Search & Performance Marketing Daily:  What’s your 30-second elevator pitch to describe DoubleVerify’s future?

Zagorski:  We think of ourselves as advertising security software. We make the ecosystem stronger and more secure, keep advertisers safe from fraud. We help create a secure transaction between buyers and sellers by getting rid of bad players, bad inventory, and bad targeting.

S&PMD:  How is running a public company different from running a private company?

Zagorski:  There’s more transparency in the financials, more quarterly drive because you evaluate each quarter, which is somewhat challenging. The fundamentals are still somewhat the same. You focus on growth, building a great product, and servicing customers. The positive is the publicly traded currency that allows you to fuel growth in the business.  

S&PMD What does your research and development team look like?

Zagorski:  We have a very large engineering and product development team, with about 300 people. The company will have about 700 employees by the end of the year, with nearly half in research and development and product development.

We’re investing in global growth and continuing to expand and build more tools to verify media in certain sectors like connected TV, social media, audience streaming, podcasting, and gaming. These re areas where advertisers are focused. Advertisers have been slow to enter these spaces because of the lack of tools.

S&PMD:  Do you see any new measurement strategies?

Zagorski:  They are evolving in the era of cookie-free times in connected TV and audio, although they are not cookie-based technologies. The ability to measure and verify these types of media is different than measuring display ads on websites about seven or eight years ago. We never used cookies to build verification graphs, and always focused on direct integrations.

S&PMD:  What will change for DoubleVerify?

Zagorski:  DoubleVerify has always been seen as a protection company. We protect people from others who do bad things. We see this evolving into performance. Once you protect someone that’s the first level of driving better results.

We’ve launched contextual targeting tools by taking the same data used to help avoid bad advertising transitions and spin that into helping improve performance and transactions to drive better outcomes.

We’re never part of the transaction. It’s an extension of what we do. It’s kind of like Tesla cars moving into trucks.

S&PMD:  What do you like most about your job, other than building the business?

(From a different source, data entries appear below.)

(** C27. No single wrong symbol goes unnoticed: replace any one letter or digit of a
    shown code with a character that reads as another symbol, and the typed text is
    refused as mistyped, never taken for another code. *)
Theorem pairing_code_catches_typo d pre shown post typed s s' : 0 <= d < 2 ^ 55 ->
  display d = pre ++ shown :: post -> symbol_value shown = Some s ->
  symbol_value (to_ascii_uppercase typed) = Some s' -> s' <> s ->
  parse (pre ++ typed :: post) = Err Mistyped.
Proof.
  intros Hd E Es Es' Hne. pose proof (display_read d) as Hr. rewrite E, symbols_of_app in Hr. cbn [symbols_of] in Hr.
  destruct (symbols_of pre) as [p|] eqn:Ep; [|done]. destruct (read_byte shown) as [c|] eqn:Ec; [|done].
  destruct (symbols_of post) as [q|] eqn:Eq; [|done]. cbn [mbind option_bind] in Hr. apply (inj Some) in Hr.
  assert (c = [s]) as ->.
  { assert (to_ascii_uppercase shown = shown) as Hu.
    { unfold to_ascii_uppercase. destruct (_ && _) eqn:Eb; [|done]. exfalso. bool_inv. unfold symbol_value in Es.
      rewrite (proj2 (Z.eqb_neq shown 79)), (proj2 (Z.eqb_neq shown 73)), (proj2 (Z.eqb_neq shown 76)) in Es by lia. cbn [orb] in Es.
      apply fmap_Some in Es as ([j x] & Hj%list_find_Some & _). destruct Hj as (Hj & -> & _). apply list_elem_of_lookup_2 in Hj.
      assert (Forall (fun b => b <= 90) ALPHABET) as HF by (apply (bool_decide_unpack _); vm_compute; done).
      apply (proj1 (list.Forall_forall _ _) HF) in Hj. lia. }
    rewrite (read_byte_symbol shown s) in Ec by (by rewrite Hu). by injection Ec. }
  pose proof (symbols_of_bounds _ _ Eq) as Hq. pose proof (symbol_value_bound _ _ Es) as Hs. pose proof (symbol_value_bound _ _ Es') as Hs'.
  assert (length (p ++ s :: q) = 12%nat) as Hl by (change (s :: q) with ([s] ++ q); by rewrite Hr).
  assert (symbols_of (pre ++ typed :: post) = Some (p ++ s' :: q)) as Hr'.
  { rewrite symbols_of_app, Ep. cbn [symbols_of]. rewrite (read_byte_symbol _ _ Es'), Eq. done. }
  pose proof (display_length d) as Hx. rewrite E, length_app, length_cons in Hx. rewrite length_app, length_cons in Hl.
  rewrite (parse_value (pre ++ typed :: post) (p ++ s' :: q)) by (done || (rewrite length_app, length_cons; lia)).
  replace (foldl put_symbol 0 (p ++ s' :: q)) with (Z.lxor (shown_value d) (shift_symbols (length q) (Z.lxor s s'))).
  - rewrite syndrome_lxor, shown_syndrome, Z.lxor_0_l by done. rewrite (proj2 (Z.eqb_neq _ _)); [done|]. apply syndrome_burst.
    + lia.
    + pose proof (lxor_bound s s' 5). assert (Z.lxor s s' <> 0) by (intros ?%Z.lxor_eq; congruence). change (2 ^ 5) with 32 in *. lia.
  - rewrite <-(fold_shown d Hd), <-Hr. rewrite !foldl_app. cbn [foldl app]. rewrite <-fold_lxor by done. f_equal.
    rewrite !put_symbol_lxor by done. by rewrite Z.lxor_assoc, <-(Z.lxor_assoc s), Z.lxor_nilpotent, Z.lxor_0_l.
Qed.
Lemma pairing_code_catches_typo_witness : parse (text "0002-08IO-4OG5") = Ok 68988964880 /\ parse (text "0002-0810-40G6") = Err Mistyped.
Proof.
  split; [vm_compute; reflexivity|].
  apply (pairing_code_catches_typo 68988964880 (text "0002-0810-40G") 53 [] 54 5 6); done.
Defined.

Zagorski:  Engaging with people, and that’s been the most difficult part of the pandemic, not being in the office around folks. I like to find the smart ideas from people who have been underrepresented.

I do a weekly mini coffee clutch with six to 10 random employees. We just talk for about an hour. I’ve heard so many wonderful ideas. We’re doing it virtually now. I’ve probably had about 50 of these meetings since I joined the company.